With more spark than a Frontline documentary and less pretense than whatever Michael Moore has cooking, American Casino is the best film so far to explain the US economic crisis, and the only one with an original hip-hop score about the collapse of the mortgage-backed securities market. The narrative jumps between WASPy former bankers who frankly describe greed and corruption on Wall Street to middle-class African Americans in Baltimore who lost their homes. The word "subprime" takes on repulsive connotations as the film shows how racial minorities were targeted for usurious loans. Indeed, American Casino recasts the Great Recession as a civil rights story.

The film's writers, Andrew and Leslie Cockburn, have a long collaboration as muckraking husband and wife. SFR spoke to Andrew by phone as the couple sped down I-84 on their way to the film's Sept. 25 Santa Fe premier.


SFR: I didn't see the ending. Do we get out of this recession?
AC: [Laughs] No. we go to Riverside, Calif. with a guy who is in charge of mosquito control. As he very eloquently describes, with tens of thousands of foreclosed houses in the area, the first thing anyone does when they can't make the mortgage is switch off that pool pump. So the pools get stagnant and become breeding grounds for mosquitoes, which, as it so happens, are disease-bearing. He shows us a pile of subprime flyers—'100 percent financing, no money down'—and says, 'That's become a giant rat's nest.' It's a very post-apocalyptic scene.

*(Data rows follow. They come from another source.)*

(* ===== verification/SummarySpec.v ===== *)
(** What a listing of the database shows: text of one line, valid UTF-8 and free of
    control characters, whatever the LSPs of other systems hold. *)

From stdpp Require Import sorting strings.
From S2P Require Import Prelude.
From S2P Require Import Codec.
From S2P Require Import Framing.
From S2P Require Import Netip.
From S2P Require Import Ids.
From S2P Require Import Sid.
From S2P Require Import SubTLV.
From S2P Require Import Entries.
From S2P Require Import Locator.
From S2P Require Import Tlv.
From S2P Require Import Pdu.
From S2P Require Import Circuit.
From S2P Require Import Lsdb.
From S2P Require Import Restart.
From S2P Require Import Server.
From S2P Require Import FlexAlgo.
From S2P Require Import Spf.
From S2P Require Import Rib.
From S2P Require Import EndX.
From S2P Require Import Mutate.
From S2P Require Import Text.
From S2P Require Import TextSpec.
From S2P Require Import Query.
Local Open Scope Z_scope.

Create HintDb shown discriminated.
#[local] Hint Resolve shown_nil shown_app : shown.

(** A text is shown if its parts are. *)
Ltac shows := repeat match goal with |- shown (_ ++ _) => apply shown_app end.

Lemma shown_literal s : forallb (within 32 126) s = true -> shown s.
Proof.
  intros H. apply shown_ascii, Forall_forall. intros c Hc%list_elem_of_In. rewrite forallb_forall in H.
  specialize (H c Hc). unfold within in H. lia.
Qed.

(** A literal evaluates. *)
#[local] Hint Extern 2 (shown (text _)) => (apply shown_literal; reflexivity) : shown.

Lemma displayString_shown s : shown (displayString s).
Proof.
  apply Map_shown. intros r Hr. destruct (IsControl r) eqn:E; [by apply shown_literal|].
  rewrite <- (app_nil_r r). constructor; [done|done|constructor].
Qed.

(** Text that may be shown is shown as it is. *)
Lemma displayString_id s : shown s -> displayString s = s.
Proof.
  intros Hs. unfold displayString. rewrite (ToValid_id s Hs). apply Map_id; [|done]. intros r _ Hc. by rewrite Hc.
Qed.

(** ** Numbers and identifiers *)

Lemma shown_decimal x : 0 <= x < 10 -> shown [48 + x].
Proof. intros Hx. apply shown_one. lia. Qed.

Lemma shown_digits n x : 0 <= x -> shown (digits n x).
Proof.
  revert x. induction n as [|n IH]; intros x Hx; cbn [digits]; [constructor|]. apply shown_app.
  - destruct (x <? 10); [constructor|]. apply IH. by apply Z.div_pos.
  - apply shown_decimal. by apply Z.mod_pos_bound.
Qed.

Lemma shown_Itoa x : 0 <= x -> shown (Itoa x).
Proof. apply shown_digits. Qed.

Lemma shown_length {A} (l : list A) : shown (Itoa (Z.of_nat (length l))).
Proof. apply shown_Itoa. lia. Qed.
#[local] Hint Resolve displayString_shown shown_Itoa shown_length : shown.

Lemma shown_hex n : 0 <= n < 16 -> shown [hex_digit n].
Proof. intros Hn. apply shown_one. unfold hex_digit. destruct (n <? 10) eqn:E; lia. Qed.

Lemma shown_octet x : byte_ok x -> shown (hex_octet x).
Proof. intros [H1 H2]%octet_digits. apply (shown_app [_] [_]); by apply shown_hex. Qed.

Lemma shown_octets b : bytes_ok b -> shown (concat (map hex_octet b)).
Proof. intros Hb. apply shown_concat. apply Forall_map. eapply Forall_impl; [exact Hb|]. apply shown_octet. Qed.

Lemma shown_id id : arr 6 id -> shown (SystemID_String id).
Proof.
  intros [Hl Hb]. do 7 (destruct id as [|? id]; try discriminate). unfold SystemID_String. repeat (apply Forall_cons in Hb as [? Hb]).
  shows; try (by apply shown_octet); by apply shown_literal.
Qed.

Lemma shown_node n : arr 7 n -> shown (NodeID_String n).
Proof.
  intros [Hl Hb]. unfold NodeID_String. shows; [|by apply shown_literal|].
  - apply shown_id. split; [unfold NodeID_SystemID; rewrite length_take; lia|by apply Forall_take].
  - apply shown_octet. do 8 (destruct n as [|? n]; try discriminate). repeat (apply Forall_cons in Hb as [? Hb]). done.
Qed.

Lemma shown_area i a : bytes_ok a -> shown (area_octets i a).
Proof.
  intros Ha. revert i. induction Ha as [|x a Hx _ IH]; intros i; cbn [area_octets]; [constructor|]. apply shown_app; [|apply shown_app; [by apply shown_octet|apply IH]].
  destruct (_ =? _)%nat; [by apply shown_literal|constructor].
Qed.

(** ** Addresses *)

Lemma shown_decimal_octet x : byte_ok x -> shown (decimal_octet x).
Proof.
  unfold byte_ok. intros Hx. unfold decimal_octet. shows.
  - destruct (100 <=? x) eqn:E; [|constructor]. apply shown_decimal. split; [apply Z.div_pos; lia|apply Z.div_lt_upper_bound; lia].
  - destruct (10 <=? x); [|constructor]. apply shown_decimal. by apply Z.mod_pos_bound.
  - apply shown_decimal. by apply Z.mod_pos_bound.
Qed.

Lemma shown_string4 b : bytes_ok b -> shown (string4 b).
Proof.
  intros Hb. destruct b as [|w [|x [|y [|z [|v b]]]]]; try exact shown_nil. repeat (apply Forall_cons in Hb as [? Hb]). cbn [string4].
  shows; try (by apply shown_decimal_octet); by apply shown_literal.
Qed.

Lemma shown_string_hex x : 0 <= x < 65536 -> shown (string_hex x).
Proof.
  intros Hx. unfold string_hex. shows; try (case_match; [|constructor]); apply shown_hex;
    first [by apply Z.mod_pos_bound | split; [apply Z.div_pos; lia|apply Z.div_lt_upper_bound; lia]].
Qed.

Lemma hextets_ok b : bytes_ok b -> Forall (fun x => 0 <= x < 65536) (hextets b).
Proof.
  unfold bytes_ok, byte_ok. intros Hb. remember (length b) as n eqn:E. revert b Hb E. induction n as [n IH] using lt_wf_ind. intros b Hb ->.
  destruct b as [|x [|y b]]; cbn [hextets]; [constructor..|]. apply Forall_cons in Hb as [Hx [Hy Hb]%Forall_cons].
  constructor; [lia|]. eapply (IH (length b)); [cbn; lia|done|done].
Qed.

Lemma shown_string6 n i start stop h : Forall (fun x => 0 <= x < 65536) h -> shown (string6_loop n i start stop h).
Proof.
  intros Hh. assert (Hn : forall k, shown (string_hex (nth k h 0))).
  { intros k. apply shown_string_hex. rewrite <- nth_default_eq. unfold nth_default. destruct (nth_error h k) as [x|] eqn:E; [|lia].
    rewrite Forall_forall in Hh. apply Hh. apply list_elem_of_In. by eapply nth_error_In. }
  revert i. induction n as [|n IH]; intros i; cbn [string6_loop]; [constructor|]. destruct (_ <=? _)%nat; [constructor|]. destruct (_ =? _)%nat.
  - apply (shown_app [58; 58]); [by apply shown_literal|]. destruct (_ <=? _)%nat; [constructor|]. by apply shown_app.
  - apply shown_app; [destruct (_ <? _)%nat; [by apply shown_literal|constructor]|]. by apply shown_app.
Qed.

Lemma shown_addr a : addr_ok a -> shown (Addr_String a).
Proof.
  destruct a as [|b|b]; cbn [addr_ok Addr_String]; [intros _; by apply shown_literal|intros [_ Hb]; by apply shown_string4|]. intros [_ Hb].
  destruct (Is4In6 _).
  - apply (shown_app [58; 58; 102; 102; 102; 102; 58]); [by apply shown_literal|]. by apply shown_string4, Forall_drop.
  - cbv zeta. by apply shown_string6, hextets_ok.
Qed.

Lemma shown_prefix p : addr_ok (p_addr p) -> 0 <= p_bits p -> shown (Prefix_String p).
Proof.
  intros Ha Hb. unfold Prefix_String. destruct (PrefixIsValid p); [|by apply shown_literal].
  shows; [by apply shown_addr|by apply shown_literal|by apply shown_Itoa].
Qed.

Lemma shown_join l sep : shown sep -> Forall shown l -> shown (Join l sep).
Proof.
  intros Hs Hl. induction Hl as [|p l Hp Hl IH]; [constructor|]. destruct l as [|q l]; [done|]. cbn [Join] in *. shows; done.
Qed.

If more people saw this movie, they might wonder why we're bailing Wall Streeters out instead of storming their mansions with pitchforks.
Well, we should be doing that. The $12 trillion [committed to the bailout] would've paid off everyone's mortgage.

The film's title gets at what kind of society we are. Your credit score is your value as a 'chip.'
Exactly. It gives you a sense of your value as a chip in the casino. It's a very profound thing that [Bloomberg News reporter] Mark Pittman says: 'When you're in the Street's casino, you've got to play by their rules.' People didn't know they were chips. It is like being in The Matrix.

The banker you interview who calls people who bought his product 'idiots': Why did you disguise him?
Believe me, it's very hard to get people to talk frankly about this. That's why no one else has done it, as far as I know.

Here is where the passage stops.